Methods: Chick faeces were collected from roosts in the Pennines (northern England) and Perthshire (Scottish Highlands) to identify invertebrates eaten. Larval abundance was determined by sweep netting (Pennines) and related to Black Grouse breeding success.

Results: Invertebrates were recovered out of 98 faecal samples from 63 broods. Ants were more numerous in chick diet in Perthshire, with larvae (both sawflies and moths) more numerous in the Pennines. Sawfly larval abundance was positively correlated with Black Grouse breeding success in the Pennines.

Conclusions: Management for Black Grouse should promote high invertebrate abundance to maintain high breeding success. This may be achieved through creating low-intensity grazed moorland fringes to encourage Bilberry, and associated moth caterpillars, adjacent to areas of higher grazing intensity to retain grasses and rushes that host sawfly larvae.

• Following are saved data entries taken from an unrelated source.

(** * Data loader of the tour-guide service: validators, file loaders,
      batch insertion and index creation

    Shallow embedding of [ml-service/scripts/load_initial_data.py].

    Python values are a small inductive universe, Python [str] is a list of
    Unicode code points, a [dict] is an insertion-ordered association list.
    Exceptions are an inductive type with one constructor per class the
    script can meet, and a [ValueError] carries one constructor per [raise]
    site of the script.  The wall clock ([datetime.utcnow]) and the local
    variables of the loaders live in the state of a small state-and-exception
    monad; the database driver and the file readers are inputs of the
    functions that call them. *)

From Stdlib Require Import List ZArith NArith QArith Bool Lia String Ascii.
Import ListNotations.

Set Warnings "-register-all".

Local Open Scope Z_scope.

(* ================================================================== *)
(** ** Python strings *)
(* ================================================================== *)

Module PyStr.

(** A Python [str]: a sequence of Unicode code points. *)
Definition pystr := list N.

(** An ASCII literal of the source, as a [pystr]. *)
Definition lit (s : string) : pystr := map N_of_ascii (list_ascii_of_string s).

Definition eqb (a b : pystr) : bool :=
  if list_eq_dec N.eq_dec a b then true else false.

(** [str.isspace] on one code point (CPython's [_PyUnicode_IsWhitespace]). *)
Definition isspace (c : N) : bool :=
  ((9 <=? c) && (c <=? 13) || (28 <=? c) && (c <=? 32)
   || (c =? 133) || (c =? 160) || (c =? 5760)
   || (8192 <=? c) && (c <=? 8202)
   || (c =? 8232) || (c =? 8233) || (c =? 8239) || (c =? 8287)
   || (c =? 12288))%N.

Fixpoint lstrip (s : pystr) : pystr :=
  match s with
  | [] => []
  | c :: s' => if isspace c then lstrip s' else s
  end.

Definition rstrip (s : pystr) : pystr := rev (lstrip (rev s)).

(** [s.strip()] *)
Definition strip (s : pystr) : pystr := rstrip (lstrip s).

(** [len(s)] *)
Definition len (s : pystr) : Z := Z.of_nat (List.length s).

Fixpoint startswith (p s : pystr) : bool :=
  match p, s with
  | [], _ => true
  | _ :: _, [] => false
  | a :: p', b :: s' => (a =? b)%N && startswith p' s'
  end.

(** [p in s] for two strings: substring test. *)
Fixpoint contains (p s : pystr) : bool :=
  startswith p s || match s with [] => false | _ :: s' => contains p s' end.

Black Grouse Tetrao tetrix were widespread in the UK 150 years ago, occurring in virtually every county (Gladstone Citation1924, Holloway Citation1996). Since then, there have been large and widespread range retractions, totalling 29% in the 40 years since 1968–72 (Balmer et al. Citation2013). Estimates of UK population size from surveys of lekking males in 1995/96 and 2005 suggest a 22% decline between surveys, from 6510 males (95% confidence limits: 5000–8100) (Hancock et al. Citation1999) to 5078 males (95% confidence limits: 3920–6156). This represented a decline of 29% in Scotland, chiefly in southern Scotland, but only an 11% decline in England (Sim et al. Citation2008), where 86% of the population is now confined to the North Pennine Hills (Warren et al. Citation2015). Such long-term declines have occurred throughout most of temperate Europe south of the boreal zone, where small population sizes and geographic isolation are associated with habitat degradation and fragmentation following both changes in human land-use and increasing predator numbers, which appear to limit the chances of Black Grouse survival and recovery (Storch Citation2000).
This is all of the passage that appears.